• **GOAL OF THE EXERCISE**:
Collect all lines containing the word "mkIndexEntry" from the data.

• **TASK DATA**:

(* ===== verification/Index.v ===== *)
(** * The sparse offset index (internal/storage/index.go)

    One eight-byte entry per [interval] bytes of log: the offset relative to
    the segment base and the byte position of a batch, both [uint32].  Kept in
    memory sorted by offset and searched by bisection; appended to a file that
    [load] reads back. *)

From S2P Require Import Prelude Bytes OsFile.

Definition indexEntrySize : Z := 8.

Record indexEntry := mkIndexEntry { RelOffset : Z; Position : Z }.

Record Index := mkIndex {
  idx_file : file;
  idx_entries : list indexEntry;
  lastIndexedPos : Z;
  idx_interval : Z
}.

Definition encode_index_entry (e : indexEntry) : list byte :=
  be_encode 4 (RelOffset e) ++ be_encode 4 (Position e).

(** The [k]-th entry of the buffer [load] reads. *)
Definition decode_index_entry (buf : list byte) (k : nat) : indexEntry :=
  let off := Z.of_nat k * indexEntrySize in
  mkIndexEntry (get_be buf off (off + 4)) (get_be buf (off + 4) (off + 8)).

(** [load]: drop a partial trailing entry, read the rest. *)
Definition Index_load (i : Index) : Index :=
  let size := fsize (idx_file i) in
  let f := if negb (size mod indexEntrySize =? 0)
           then file_truncate (idx_file i) (size - size mod indexEntrySize)
           else idx_file i in
  let size := size - size mod indexEntrySize in
  if size =? 0 then mkIndex f (idx_entries i) (lastIndexedPos i) (idx_interval i)
  else
    let buf := file_readat f 0 size in
    let count := Z.to_nat (size / indexEntrySize) in
    let entries := map (decode_index_entry buf) (seq 0 count) in
    mkIndex f entries
      (match last entries with Some e => Position e | None => lastIndexedPos i end)
      (idx_interval i).

Definition OpenIndex (content : list byte) (interval : Z) : Index :=
  Index_load (mkIndex (file_open content) [] 0 interval).

(** [MaybeAppend]; [w] says how the entry's write goes. *)
Definition Index_MaybeAppend (w : option Z) (i : Index) (relOffset position : Z) : Index * res unit :=
  if (position - lastIndexedPos i <? idx_interval i) && negb (bool_decide (idx_entries i = []))
  then (i, Ok tt)
  else if (relOffset <? 0) || (relOffset >? 0xFFFFFFFF)
  then (i, Err (EMsg "relative offset out of range"))
  else if (position <? 0) || (position >? 0xFFFFFFFF)
  then (i, Err (EMsg "position out of range"))
  else
    let e := mkIndexEntry (u32 relOffset) (u32 position) in
    match file_write (idx_file i) (encode_index_entry e) w with
    | (f, Ok _) => (mkIndex f (idx_entries i ++ [e]) position (idx_interval i), Ok tt)
    | (f, r) =>
        (mkIndex f (idx_entries i) (lastIndexedPos i) (idx_interval i), wrap_err "write index entry" r)
    end.

(** [LookupPosition]: where in the log to start scanning for an offset. *)
Definition Index_LookupPosition (i : Index) (relOffset : Z) : Z * bool :=
  if bool_decide (idx_entries i = []) then (0, false)
  else
    let target := u32 relOffset in
    let k := sort_Search (length (idx_entries i)) (fun k =>
               match idx_entries i !! k with
               | Some e => RelOffset e >? target
               | None => false
               end) in
    match k with
    | O => (0, true)
    | S k => (match idx_entries i !! k with Some e => Position e | None => 0 end, true)
    end.

Definition Index_Sync (i : Index) (ok : bool) : Index * res unit :=
  match file_sync (idx_file i) ok with
  | (f, r) => (mkIndex f (idx_entries i) (lastIndexedPos i) (idx_interval i), r)
  end.

(** [Reset]: no entries, an empty file, the cursor at its start. *)
Definition Index_Reset (i : Index) : Index :=
  mkIndex (file_seek (file_truncate (idx_file i) 0) 0) [] 0 (idx_interval i).

(** ** Invariant

    Entries strictly increase in both fields and fit their width; the last
    indexed position is the last entry's. *)

Definition entry_lt (e e' : indexEntry) : Prop :=
  RelOffset e < RelOffset e' /\ Position e < Position e'.

Definition entry_ok (e : indexEntry) : Prop := in_u 32 (RelOffset e) /\ in_u 32 (Position e).

Record index_wf (i : Index) : Prop := {
  iw_sorted : StronglySorted entry_lt (idx_entries i);
  iw_range : Forall entry_ok (idx_entries i);
  iw_last : forall e, last (idx_entries i) = Some e -> lastIndexedPos i = Position e
}.

Lemma StronglySorted_snoc {A} (R : A -> A -> Prop) l x :
  StronglySorted R l -> Forall (fun y => R y x) l -> StronglySorted R (l ++ [x]).
Proof.
  induction 1 as [|y l Hs IH Hy]; intros Hx; simpl.
  - repeat constructor.
  - inv Hx. constructor; [by apply IH|].
    rewrite Forall_app. split; [done|by constructor].
Qed.

Lemma StronglySorted_lookup_lt {A} (R : A -> A -> Prop) (l : list A) i j x y :
  StronglySorted R l -> (i < j)%nat -> l !! i = Some x -> l !! j = Some y -> R x y.
Proof.
  intros Hs. revert i j. induction Hs as [|z l Hs IH Hz]; intros i j Hij Hi Hj; [done|].
  destruct j as [|j]; [lia|]. destruct i as [|i]; simpl in *; simplify_eq.
  - rewrite Forall_lookup in Hz. eauto.
  - eapply IH; [|done..]. lia.
Qed.

Lemma Index_Reset_wf i : index_wf (Index_Reset i).
Proof. constructor; simpl; [constructor|constructor|done]. Qed.

(** What an append can do to the entries: nothing, or one entry at the end. *)
Lemma Index_MaybeAppend_entries w i r p :
  let i' := fst (Index_MaybeAppend w i r p) in
  idx_interval i' = idx_interval i /\
  (idx_entries i' = idx_entries i /\ lastIndexedPos i' = lastIndexedPos i \/
   in_u 32 r /\ in_u 32 p /\
   idx_entries i' = idx_entries i ++ [mkIndexEntry r p] /\ lastIndexedPos i' = p).
Proof.
  unfold Index_MaybeAppend.
  repeat (step_goal; try (simpl; tauto)). simpl. zbool.
  split; [done|]. right.
  rewrite !u32_small by lia. unfold in_u. split_and!; done || lia.
Qed.

(** The invariant survives an append at a later batch. *)
Lemma Index_MaybeAppend_wf w i r p :
  index_wf i ->
  (forall e, e ∈ idx_entries i -> RelOffset e < r /\ Position e < p) ->
  index_wf (fst (Index_MaybeAppend w i r p)).
Proof.
  intros [Hs Hr Hl] Hlt.
  destruct (Index_MaybeAppend_entries w i r p) as (_ & [[He Hp]|(Hru & Hpu & He & Hp)]);
    constructor; rewrite ?He, ?Hp; try done.
  - apply StronglySorted_snoc; [done|]. rewrite Forall_forall. exact Hlt.
  - rewrite Forall_app. split; [done|]. apply Forall_singleton. done.
  - intros e. rewrite last_snoc. by intros [= <-].
Qed.

(** ** Lookup *)

(** The reference definition: the position of the last entry at or below the
    target, byte 0 when there is none. *)
Definition lookup_linear (entries : list indexEntry) (target : Z) : Z :=
  match last (filter (fun e => RelOffset e <= target) entries) with
  | Some e => Position e
  | None => 0
  end.

Lemma filter_sorted_prefix (l : list indexEntry) t k :
  (forall j e, l !! j = Some e -> (j < k)%nat -> RelOffset e <= t) ->
  (forall j e, l !! j = Some e -> (k <= j)%nat -> t < RelOffset e) ->
  filter (fun e => RelOffset e <= t) l = take k l.
Proof.
  revert k. induction l as [|x l IH]; intros k Hle Hgt; [by rewrite take_nil|].
  destruct k as [|k]; simpl.
  - rewrite filter_cons_False by (pose proof (Hgt 0%nat x eq_refl); lia).
    rewrite (IH 0%nat); [done|lia|]. intros j e Hj ?. apply (Hgt (S j)); [done|lia].
  - rewrite filter_cons_True by (apply (Hle 0%nat); [done|lia]). f_equal.
    apply IH; intros j e Hj ?; [apply (Hle (S j))|apply (Hgt (S j))]; (done || lia).
Qed.

Lemma Index_LookupPosition_linear i rel :
  index_wf i -> idx_entries i <> [] ->
  Index_LookupPosition i rel = (lookup_linear (idx_entries i) (u32 rel), true).
Proof.
  intros [Hs _ _] Hne. unfold Index_LookupPosition. rewrite bool_decide_eq_false_2 by done.
  set (es := idx_entries i) in *. set (t := u32 rel).
  set (f := fun k => match es !! k with Some e => RelOffset e >? t | None => false end).
  destruct (sort_Search_spec (length es) f) as (Hn & Hlo & Hhi).
  { intros a b Hab. unfold f.
    destruct (es !! a) as [ea|] eqn:Ea; [|done].
    destruct (es !! b) as [eb|] eqn:Eb; [|apply lookup_ge_None in Eb; lia].
    rewrite !Z.gtb_lt. intros.
    destruct (decide (a = b)) as [->|]; [simplify_eq; lia|].
    destruct (StronglySorted_lookup_lt _ _ a b _ _ Hs ltac:(lia) Ea Eb). lia. }
  set (k := sort_Search (length es) f) in *.
  assert (filter (fun e => RelOffset e <= t) es = take k es) as Hf.
  { apply filter_sorted_prefix; intros j e Hj Hjk.
    - specialize (Hlo j Hjk). unfold f in Hlo. rewrite Hj in Hlo. zbool. lia.
    - apply lookup_lt_Some in Hj as Hlt.
      destruct (decide (k = length es)); [lia|].
      assert (f k = true) as Hk by (apply Hhi; lia). unfold f in Hk.
      destruct (es !! k) as [ek|] eqn:Ek; [|done]. zbool.
      destruct (decide (k = j)) as [->|]; [simplify_eq; lia|].
      destruct (StronglySorted_lookup_lt _ _ k j _ _ Hs ltac:(lia) Ek Hj). lia. }
  unfold lookup_linear. rewrite Hf. destruct k as [|k]; [done|].
  destruct (lookup_lt_is_Some_2 es k) as [e He]; [lia|].
  rewrite (take_S_r _ _ e He), last_snoc, He. done.
Qed.

(** All a scan needs of a lookup: it starts at byte 0 or at an indexed batch
    whose offset is not past the target. *)
Lemma Index_LookupPosition_start i rel :
  index_wf i ->
  let start := let '(p, ok) := Index_LookupPosition i rel in if ok then p else 0 in
  start = 0 \/ exists e, e ∈ idx_entries i /\ RelOffset e <= u32 rel /\ start = Position e.
Proof.
  intros Hwf. destruct (decide (idx_entries i = [])) as [E|E].
  - unfold Index_LookupPosition. rewrite bool_decide_eq_true_2 by done. by left.
  - rewrite Index_LookupPosition_linear by done. unfold lookup_linear.
    destruct (last _) as [e|] eqn:El; [|by left]. right. exists e.
    apply last_Some_elem_of, list_elem_of_filter in El as [??]. eauto.
Qed.

(** ** The file

    As long as no write fails, the file is the concatenation of the entries
    and the cursor is at its end. *)

Definition index_persisted (i : Index) : Prop :=
  fdata (idx_file i) = concat (encode_index_entry <$> idx_entries i) /\
  fpos (idx_file i) = fsize (idx_file i).

Lemma zlen_encode_index_entry e : zlen (encode_index_entry e) = 8.
Proof. unfold encode_index_entry. rewrite zlen_app, !zlen_be_encode. done. Qed.

Lemma zlen_encode_entries es : zlen (concat (encode_index_entry <$> es)) = 8 * zlen es.
Proof.
  induction es as [|e es IH]; [done|].
  rewrite fmap_cons, concat_cons, zlen_app, IH, zlen_encode_index_entry, zlen_cons. lia.
Qed.

Lemma Index_Reset_persisted i : index_persisted (Index_Reset i).
Proof. done. Qed.

Lemma Index_MaybeAppend_persisted i r p :
  index_persisted i -> index_persisted (fst (Index_MaybeAppend None i r p)).
Proof.
  intros [Hd Hp]. unfold Index_MaybeAppend.
  repeat (step_goal; try done). rewrite file_write_append in E2 by done. simplify_eq.
  split; cbn; [|by unfold fsize; cbn; rewrite zlen_app].
  rewrite fmap_app, concat_app, Hd. cbn [fmap list_fmap concat]. by rewrite app_nil_r.
Qed.

Lemma decode_index_entry_at es (k : nat) e rest :
  es !! k = Some e -> entry_ok e ->
  decode_index_entry (concat (encode_index_entry <$> es) ++ rest) k = e.
Proof.
  intros Hk [Hr Hp]. apply list_elem_of_split_length in Hk as (l1 & l2 & -> & ->).
  rewrite fmap_app, concat_app, fmap_cons, concat_cons, <- !app_assoc.
  unfold decode_index_entry, indexEntrySize, get_be, encode_index_entry.
  set (pre := concat (encode_index_entry <$> l1)).
  assert (zlen pre = Z.of_nat (length l1) * 8) as Hpre.
  { unfold pre. rewrite zlen_encode_entries. unfold zlen. lia. }
  set (k := Z.of_nat (length l1) * 8) in *.
  rewrite <- !app_assoc.
  assert (forall a b r, zlen a = k -> slice (a ++ be_encode 4 b ++ r) k (k + 4) = be_encode 4 b) as Hs.
  { intros a b r <-.
    replace (zlen a + 4) with (zlen a + zlen (be_encode 4 b)) by (rewrite zlen_be_encode; lia). apply slice_mid. }
  rewrite Hs by done.
  replace (pre ++ be_encode 4 (RelOffset e) ++ be_encode 4 (Position e) ++ concat (encode_index_entry <$> l2) ++ rest)
    with ((pre ++ be_encode 4 (RelOffset e)) ++ be_encode 4 (Position e) ++ concat (encode_index_entry <$> l2) ++ rest)
    by (by rewrite <- app_assoc).
  replace (slice _ (k + 4) (k + 8)) with (be_encode 4 (Position e)).
  - rewrite !be_decode_encode. destruct e as [r p]. cbn in *. unfold in_u in *.
    rewrite !Z.mod_small by lia. done.
  - symmetry. replace (k + 4) with (zlen (pre ++ be_encode 4 (RelOffset e))).
    + replace (k + 8) with (zlen (pre ++ be_encode 4 (RelOffset e)) + zlen (be_encode 4 (Position e))).
      * apply slice_mid.
      * rewrite zlen_app, !zlen_be_encode. lia.
    + rewrite zlen_app, zlen_be_encode. lia.
Qed.

(** Reopening gives back the entries, whether or not a crash has left part of
    one more entry behind them. *)
Lemma OpenIndex_persisted es torn interval :
  Forall entry_ok es -> zlen torn < 8 ->
  let i := OpenIndex (concat (encode_index_entry <$> es) ++ torn) interval in
  idx_entries i = es /\
  fdata (idx_file i) = concat (encode_index_entry <$> es) /\
  lastIndexedPos i = match last es with Some e => Position e | None => 0 end.
Proof.
  intros Hok Htorn. unfold OpenIndex, Index_load, fsize, indexEntrySize; cbn [idx_file file_open fdata].
  set (img := concat (encode_index_entry <$> es)).
  pose proof (zlen_nonneg torn). pose proof (zlen_nonneg es).
  assert (zlen img = 8 * zlen es) as Himg by apply zlen_encode_entries.
  rewrite zlen_app, Himg.
  replace ((8 * zlen es + zlen torn) mod 8) with (zlen torn)
    by (rewrite Z.mul_comm, Z.add_comm, Z.mod_add, Z.mod_small; lia).
  replace (8 * zlen es + zlen torn - zlen torn) with (zlen img) by lia.
  set (f := if negb (zlen torn =? 0) then _ else _).
  assert (fdata f = img) as Hf.
  { unfold f. destruct (Z.eqb_spec (zlen torn) 0) as [E|E]; cbn.
    - apply zlen_zero in E as ->. by rewrite app_nil_r.
    - unfold zlen. by rewrite Nat2Z.id, take_app_length. }
  destruct (Z.eqb_spec (zlen img) 0) as [E|E].
  - assert (es = []) as -> by (apply zlen_zero; lia). by cbn.
  - cbn [idx_entries idx_file lastIndexedPos].
    assert (file_readat f 0 (zlen img) = img) as ->.
    { rewrite file_readat_slice, Hf by lia. apply slice_all. }
    assert (map (decode_index_entry img) (seq 0 (Z.to_nat (zlen img / 8))) = es) as ->; [|done].
    rewrite Himg, Z.mul_comm, Z.div_mul by lia. unfold zlen. rewrite Nat2Z.id.
    apply list_eq. intros k. rewrite list_lookup_fmap.
    destruct (es !! k) as [e|] eqn:Ek.
    + apply lookup_lt_Some in Ek as Hk. rewrite lookup_seq_lt by done. cbn. f_equal.
      rewrite <- (app_nil_r img). apply decode_index_entry_at; [done|].
      rewrite Forall_lookup in Hok. eauto.
    + apply lookup_ge_None in Ek. by rewrite lookup_seq_ge.
Qed.
(** The bookkeeping for a batch at the end of the chain. *)
Lemma index_batch_wf wi wt bs b s :
  0 <= baseOffset s < 2 ^ 63 -> chain (baseOffset s) (bs ++ [b]) ->
  index_wf (idx s) -> Forall (entry_points bs) (idx_entries (idx s)) ->
  let s' := index_batch wi wt s (decode_header b) (zlen (concat bs)) in
  index_wf (idx s') /\ Forall (entry_points (bs ++ [b])) (idx_entries (idx s')) /\
  nextOffset s' = baseOffset s + recs (bs ++ [b]).
Proof.
  intros Hb Hc Hi He. cbn zeta.
  pose proof Hc as [Hc1 [Hs _]]%chain_app.
  pose proof (chain_recs_nonneg _ _ Hc1) as Hnn.
  destruct (stored_inv _ _ Hs) as (_ & _ & _ & Ho & Hr & Hn & _).
  unfold index_batch. cbn [idx set_nextOffset set_index nextOffset].
  assert (i64 (BaseOffset (decode_header b) - baseOffset s) = recs bs) as ->
    by (rewrite Ho, i64_small; lia).
  split_and!.
  - apply Index_MaybeAppend_wf; [done|]. rewrite Forall_forall in He.
    intros e Hin. eapply entry_points_lt; [done|by apply He].
  - destruct (Index_MaybeAppend_entries wi (idx s) (recs bs) (zlen (concat bs)))
      as (_ & [[-> _]|(_ & _ & -> & _)]).
    + eapply Forall_impl; [done|]. intros. by apply entry_points_app.
    + rewrite Forall_app. split.
      * eapply Forall_impl; [done|]. intros. by apply entry_points_app.
      * apply Forall_singleton. by exists bs, b, [].
  - rewrite (stored_LastOffset (baseOffset s + recs bs) b) by (done || lia).
    rewrite i64_small by lia. rewrite recs_app. simpl. lia.
Qed.

(** ** Appending *)

(** A batch the segment accepts at its next offset. *)
Definition appendable (s : Segment) (b : list byte) : Prop :=
  stored (nextOffset s) b /\ ValidateBatchAttributes (Attributes (decode_header b)) = Ok tt.

Lemma Segment_Append_wf o bs s b :
  seg_wf bs s -> sealed s = false -> appendable s b -> io_log o = None ->
  exists s', Segment_Append o s b =
      (s', Ok (nextOffset s, nextOffset s + records b - 1, logSize s)) /\
    seg_wf (bs ++ [b]) s' /\ baseOffset s' = baseOffset s /\ sealed s' = false /\
    maxBytes s' = maxBytes s /\ maxAge s' = maxAge s /\ createdAt s' = createdAt s.
Proof.
  intros Hwf Hsl [Hst Hat] Hio. pose proof (seg_wf_next_range _ _ Hwf) as Hnr.
  destruct Hwf as [Hd Hp Hz Hb Hc Hn Hi He Hop].
  destruct (stored_inv _ _ Hst) as (Hpa & Hl & Hcrc & Ho & _).
  unfold Segment_Append. rewrite Hsl, Hpa. cbn [wrap_err]. rewrite Hcrc, Hat. cbn [wrap_err].
  rewrite Hio, file_write_append by (unfold fsize; congruence).
  rewrite (stored_LastOffset (nextOffset s)), Ho by (done || lia).
  eexists; split; [done|]. split; [|done].
  set (s1 := set_log s _ _).
  destruct (index_batch_wf (io_idx o) (io_tix o) bs b s1) as (Hi' & He' & Hn');
    [done| |done..|].
  { apply chain_app. split; [done|]. cbn. rewrite <- Hn. done. }
  rewrite Hz. constructor; try done; cbn.
  - rewrite Hd, concat_app. simpl. by rewrite app_nil_r.
  - unfold fsize. rewrite Hd, concat_app, zlen_app. simpl. by rewrite app_nil_r.
  - rewrite concat_app, zlen_app. simpl. rewrite app_nil_r. lia.
  - apply chain_app. split; [done|]. cbn. rewrite <- Hn. done.
Qed.

(** ** Reading headers out of the log *)

Lemma readat_batch f l b r :
  fdata f = l ++ b ++ r -> file_readat f (zlen l) (zlen b) = b.
Proof.
  intros Hf. pose proof (zlen_nonneg l). pose proof (zlen_nonneg b).
  rewrite file_readat_slice by lia. rewrite Hf. apply slice_mid.
Qed.

Lemma readat_header f l b r :
  fdata f = l ++ b ++ r -> v2HeaderSize <= zlen b ->
  zlen (file_readat f (zlen l) v2HeaderSize) = v2HeaderSize /\
  ParseBatchHeader (file_readat f (zlen l) v2HeaderSize) = ParseBatchHeader b.
Proof.
  intros Hf Hb. set (hd := take (Z.to_nat v2HeaderSize) b).
  assert (zlen hd = v2HeaderSize) as Hhd by (apply zlen_take; unfold v2HeaderSize in *; lia).
  assert (file_readat f (zlen l) v2HeaderSize = hd) as ->.
  { rewrite <- Hhd. apply (readat_batch f l hd (drop (Z.to_nat v2HeaderSize) b ++ r)).
    rewrite Hf. f_equal. rewrite app_assoc. unfold hd. by rewrite take_drop. }
  split; [done|].
  rewrite <- (ParseBatchHeader_app hd (drop (Z.to_nat v2HeaderSize) b)) by lia.
  unfold hd. by rewrite take_drop.
Qed.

• **EXERCISE RESPONSE**:
Record indexEntry := mkIndexEntry { RelOffset : Z; Position : Z }.
  mkIndexEntry (get_be buf off (off + 4)) (get_be buf (off + 4) (off + 8)).
    let e := mkIndexEntry (u32 relOffset) (u32 position) in
   idx_entries i' = idx_entries i ++ [mkIndexEntry r p] /\ lastIndexedPos i' = p).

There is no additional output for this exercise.